Derweil hat diese wenig Grund zu Freude, hat sie mit Absatzschwierigkeiten und einer Vergreisung, deutlich sichtbar am "sogenannten Silbersee" in den Konzert- und Opernhäusern, zu kämpfen.Alles ist Ware, nichts mehr Inhalt. Auch in der Musik. Seliger zeig, wie Solisten zu Werbeträgern werden, Dirigenten zu Pultstars, Sänger zu Marken. Er setzt sich in seinem Buch nicht nur mit den Ursachen der Systemkrise der Ernsten Musik, mit den Vermarktungsstrategien, der Kommerzialisierung, dem Quotendenken oder Starwesen auseinander, sondern auch mit der Ritualisierung im Klassikbetrieb, dem Bildungsbürgertum sowie mit einer anderen Sichtweise auf E- und U-Musik.

"Prinzip Beethoven"

Das Buch bleibt jedoch nicht bei der Kritik am Zustand der Musik der Gegenwart stehen, sondern weist auf Wege aus dieser Einbahnstraße hin: Am Beispiel derer etwa, die sich dieser Oberflächlichkeit entziehen und die verdrängten Potentiale der Ernsten Musik am Leben erhalten oder in einem eigenen Kapitel über Musikunterricht und Schulbildung. Und am "Prinzip Beethoven" zeigt er, dass ein anderes Musikverständnis zur Selbstermächtigung beitragen kann.

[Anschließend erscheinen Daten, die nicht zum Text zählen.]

(** X6. A provider that answers with no choice is handled like a failed
    call: [choices[0]] raises inside the [try], the error "list index out
    of range" is shown, and the session is left as it was. *)
Theorem empty_choices_handled env inp prov (session : gmap string pyval) :
  configured env = true ->
  prov (generation_request env inp) = inr [] ->
  let s := snd (run env inp prov session) in
  (clicked inp = Some GenerateButton ->
   in_product_name inp <> [] -> in_key_features inp <> [] ->
   In (Error (lit "An error occurred during API call: "
              ++ lit "list index out of range")) (page s) /\
   session_state s = session) /\
  (clicked inp = Some RegenerateButton ->
   result_shown session = true ->
   In (Error (lit "An error occurred during regeneration: "
              ++ lit "list index out of range")) (page s) /\
   session_state s = session).
Proof.
  intros Hc He%generation_no_choice s. unfold generation_request in He.
  subst s. split.
  - intros Hclick Hn Hf.
    pose proof (after_generate_clicked prov (os_getenv env "GROQ_API_KEY")
                  inp (State session (form_elements inp) []) Hclick Hn Hf)
      as Hs1.
    cbv zeta in Hs1. rewrite He in Hs1. cbn [session_state page sent] in Hs1.
    split.
    + apply run_page_generate; [done|]. rewrite Hs1. cbn [page].
      apply in_app_iff. right. right. by left.
    + rewrite run_session, Hc. cbv zeta. rewrite Hs1. cbn [session_state].
      rewrite after_regenerate_other by (by rewrite Hclick).
      by destruct (result_shown _).
  - intros Hclick Hshown.
    assert (Hs1 :
      after_generate prov (os_getenv env "GROQ_API_KEY") inp
        (State session (form_elements inp) [])
      = State session (form_elements inp) []).
    { apply after_generate_other. by rewrite Hclick. }
    assert (Hs2 :
      session_state
        (after_regenerate prov (os_getenv env "GROQ_API_KEY") inp
           (State session (form_elements inp ++ [Divider]) []))
      = session /\
      In (Error (REGENERATION_FAILED ++ lit "list index out of range"))
        (page (after_regenerate prov (os_getenv env "GROQ_API_KEY") inp
                 (State session (form_elements inp ++ [Divider]) [])))).
    { unfold after_regenerate. decide_click Hclick. rewrite He.
      cbn [session_state page exn_msg]. split; [done|].
      apply in_app_iff. right. right. right. by left. }
    destruct Hs2 as [Hs2 Hin]. split.
    + apply run_page_regenerate; [done| |]; rewrite Hs1;
        cbn [session_state page sent]; done.
    + rewrite run_session, Hc. cbv zeta. rewrite Hs1.
      cbn [session_state page sent]. by rewrite Hshown.
Qed.

Lemma empty_choices_handled_witness :
  let env := Environment (<["GROQ_API_KEY" := lit "gsk"]> ∅) None in
  let none : provider := fun _ => inr [] in
  let session : gmap string pyval :=
    <["generated_output" := PStr (lit "old text")]>
      (<["product_name_for_download" := PStr (lit "Mug")]> ∅) in
  let fields := Inputs (lit "Mug") (lit "Kitchen") (lit "- Keeps drinks hot")
                  (lit "Office workers") (lit "Friendly")
                  (lit "Short (1 paragraph)") in
  session_state (snd (run env (fields (Some GenerateButton)) none session))
    = session /\
  session_state (snd (run env (fields (Some RegenerateButton)) none session))
    = session.
Proof.
  intros env none session fields. split.
  - apply (proj1 (empty_choices_handled env (fields (Some GenerateButton))
                    none session eq_refl eq_refl));
      [reflexivity | discriminate | discriminate].
  - apply (proj2 (empty_choices_handled env (fields (Some RegenerateButton))
                    none session eq_refl eq_refl));
      reflexivity.
Defined.

(** X7. A generate whose call of [create] returns a first choice stores
    its content (the other choices are ignored) under "generated_output"
    and the submitted product name under "product_name_for_download", in
    a run that called [create] once.  When [st.markdown] takes the content
    (it is [None] or has no surrogate), the content and the success
    message are shown, and a non-empty content is offered for download in
    the same run under the submitted name.  When [st.markdown] raises on
    it, the content stays stored, but the [except] branch shows "An error
    occurred during API call: ..." with that exception's message, and no
    success message. *)
Theorem successful_generate_stores_first_choice env inp prov
    (session : gmap string pyval) (v : pyval) (others : list pyval) :
  configured env = true ->
  clicked inp = Some GenerateButton ->
  in_product_name inp <> [] -> in_key_features inp <> [] ->
  prov (generation_request env inp) = inr (v :: others) ->
  let s := snd (run env inp prov session) in
  session_state s =
    <["product_name_for_download" := PStr (in_product_name inp)]>
      (<["generated_output" := v]> session) /\
  sent s = [generation_request env inp] /\
  (markdown_failure v = None ->
   In (Markdown v) (page s) /\
   In (Success (lit "Content generated successfully!")) (page s) /\
   forall (r : pystr) (data : list byte),
     v = PStr r -> r <> [] -> utf8_encode r = Some data ->
     In (DownloadButton DOWNLOAD_LABEL data
           (in_product_name inp ++ lit "_descriptions_hashtags.txt")
           (lit "text/plain")) (page s)) /\
  (forall e : exn,
      markdown_failure v = Some e ->
      exn_class e = "UnicodeEncodeError" /\
      In (Error (lit "An error occurred during API call: " ++ exn_msg e))
        (page s) /\
      ~ In (Success (lit "Content generated successfully!")) (page s)).
Proof.
  intros Hc Hclick Hn Hf Hv%generation_first_choice s.
  unfold generation_request in Hv.
  pose proof (after_generate_clicked prov (os_getenv env "GROQ_API_KEY")
                inp (State session (form_elements inp) []) Hclick Hn Hf)
    as Hs1.
  cbv zeta in Hs1. rewrite Hv in Hs1. cbn [session_state page sent] in Hs1.
  assert (Hr : clicked inp <> Some RegenerateButton) by (by rewrite Hclick).
  subst s. split; [|split; [|split]].
  - rewrite run_session, Hc. cbv zeta. rewrite Hs1. cbn [session_state].
    rewrite after_regenerate_other by done.
    by destruct (result_shown _).
  - rewrite run_sent, Hc. cbv zeta. rewrite Hs1. cbn [session_state sent].
    rewrite after_regenerate_other by done.
    by destruct (result_shown _).
  - intros Hok. unfold rendering in Hs1. rewrite Hok in Hs1.
    split; [|split].
    + apply run_page_generate; [done|]. rewrite Hs1. cbn [page].
      apply in_app_iff. right. right. right. by left.
    + apply run_page_generate; [done|]. rewrite Hs1. cbn [page].
      apply in_app_iff. right. right. right. right. by left.
    + intros r data -> Hne Henc. rewrite run_configured by done. cbv zeta.
      rewrite Hs1. cbn [session_state page sent].
      rewrite after_regenerate_other by done.
      cbn [session_state page sent].
      unfold result_shown, download_offer.
      rewrite lookup_insert_ne by done. rewrite !lookup_insert_eq.
      cbn [truthy default py_str]. rewrite (nonempty_true r Hne), Henc.
      cbn [page]. apply in_app_iff. right. by left.
  - intros e He. unfold rendering in Hs1. rewrite He in Hs1.
    split; [by eapply markdown_failure_class|]. split.
    + apply run_page_generate; [done|]. rewrite Hs1. cbn [page].
      apply in_app_iff. right. right. right. by left.
    + rewrite run_configured by done. cbv zeta. rewrite Hs1.
      cbn [session_state page sent].
      rewrite after_regenerate_other by done.
      cbn [session_state page sent].
      destruct (result_shown _);
        [destruct (download_offer _) as [[[? ?] ?]|]|];
        cbn [page]; rewrite ?in_app_iff;
        unfold form_elements, footer_elements; cbn [In];
        intuition discriminate.
Qed.

Lemma successful_generate_stores_first_choice_witness :
  let env := Environment (<["GROQ_API_KEY" := lit "gsk"]> ∅) None in
  let inp := Inputs (lit "Test Mug") (lit "Kitchen")
               (lit "- Keeps drinks hot") (lit "Office workers")
               (lit "Friendly") (lit "Short (1 paragraph)")
               (Some GenerateButton) in
  let good : provider :=
    fun _ => inr [PStr (lit "Stay warm."); PStr (lit "second choice")] in
  let lone : provider := fun _ => inr [PStr [0x61; 0xD83D]%N] in
  (session_state (snd (run env inp good ∅)) =
     <["product_name_for_download" := PStr (lit "Test Mug")]>
       (<["generated_output" := PStr (lit "Stay warm.")]> ∅) /\
   In (Success (lit "Content generated successfully!"))
     (page (snd (run env inp good ∅)))) /\
  (session_state (snd (run env inp lone ∅)) !! "generated_output"
   = Some (PStr [0x61; 0xD83D]%N) /\
   ~ In (Success (lit "Content generated successfully!"))
       (page (snd (run env inp lone ∅)))).
Proof.
  intros env inp good lone. split.
  - pose proof (successful_generate_stores_first_choice env inp good ∅
                  (PStr (lit "Stay warm.")) [PStr (lit "second choice")]
                  eq_refl eq_refl ltac:(discriminate) ltac:(discriminate)
                  eq_refl) as (Hs & _ & Hok & _).
    split; [exact Hs|]. exact (proj1 (proj2 (Hok eq_refl))).
  - pose proof (successful_generate_stores_first_choice env inp lone ∅
                  (PStr [0x61; 0xD83D]%N) []
                  eq_refl eq_refl ltac:(discriminate) ltac:(discriminate)
                  eq_refl) as (Hs & _ & _ & Hbad).
    split.
    + rewrite Hs. reflexivity.
    + exact (proj2 (proj2 (Hbad _ eq_refl))).
Defined.

Lemma after_regenerate_clicked prov (key : pyval) inp (s : state) :
  clicked inp = Some RegenerateButton ->
  after_regenerate prov key inp s =
    let req :=
      completion_request key
        (build_prompt (in_product_name inp) (in_product_category inp)
           (in_key_features inp) (in_target_audience inp)
           (in_tone_of_voice inp) (in_description_length inp) 2) in
    match generation prov req with
    | inr v =>
        State (<["generated_output" := v]> (session_state s))
          (page s ++
             Button REGENERATE_LABEL
             :: Spinner (lit "Regenerating content with " ++ GROQ_MODEL ++ lit "...")
             :: Subheader ([0x2728%N] ++ lit " Your Regenerated Content")
             :: rendering v (lit "Content regenerated successfully!")
                  REGENERATION_FAILED REGENERATION_HINT)
          (sent s ++ [req])
    | inl e =>
        State (session_state s)
          (page s ++
             [Button REGENERATE_LABEL;
              Spinner (lit "Regenerating content with " ++ GROQ_MODEL ++ lit "...");
              Error (REGENERATION_FAILED ++ exn_msg e);
              Warning REGENERATION_HINT])
          (sent s ++ [req])
    end.
Proof. intros Hclick. unfold after_regenerate. by decide_click Hclick. Qed.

Das Buch ist für Neulinge auf diesem Gebiet ebenso wie für Fortgeschrittene geschrieben, neben Parallelen zur Populärkultur webt er detaillierte Musikanalysen ein oder verweist auf außergewöhnliche Interpretationen auf YouTube. Auch gibt es Abstecher in die Vergangenheit samt historischer Überblicke, etwa zu Beethoven und Frankreich während und nach der Revolution, zu Schubert und der Zensurherrschaft des Biedermeier.Auf den rund 450 Seiten, die sich in vier große Teile gliedern, schreibt Seliger flüssig und mit Wortwitz.

"Klassikkampf" ist auch ein sehr persönliches Buch, in das der Autor, einst als Klavierlehrer tätig, eigene Erlebnisse und Anekdote einfließen lässt. Davon abgesehen basiert es auf Schriften aus Philosophie, Soziologie, Politik und Geschichte, auf Interviews mit Musikern und Dirigenten, musikhistorischen Quellen, und zum Teil aus eigenen Analysen aktueller Konzertprogramme und Statistiken. Es gibt einen umfangreichen Anhang mit Quellennachweisen und Literaturverzeichnis, ein Personen-und Sachregister leider nicht. Und viele der im Buch erwähnten Werke kann man sich auf einer frei zugänglichen Playlist anhören.

Seligers "Klassikkampf" ist nicht nur die Aufforderung zur Rückeroberung der Musik aus den Fängen von Konsum und Distinktionszwang, sondern auch ein leidenschaftliches Buch im doppelten Sinne: über das Schöne und das Schreckliche - was Musik verkommen und was sie erblühen lässt.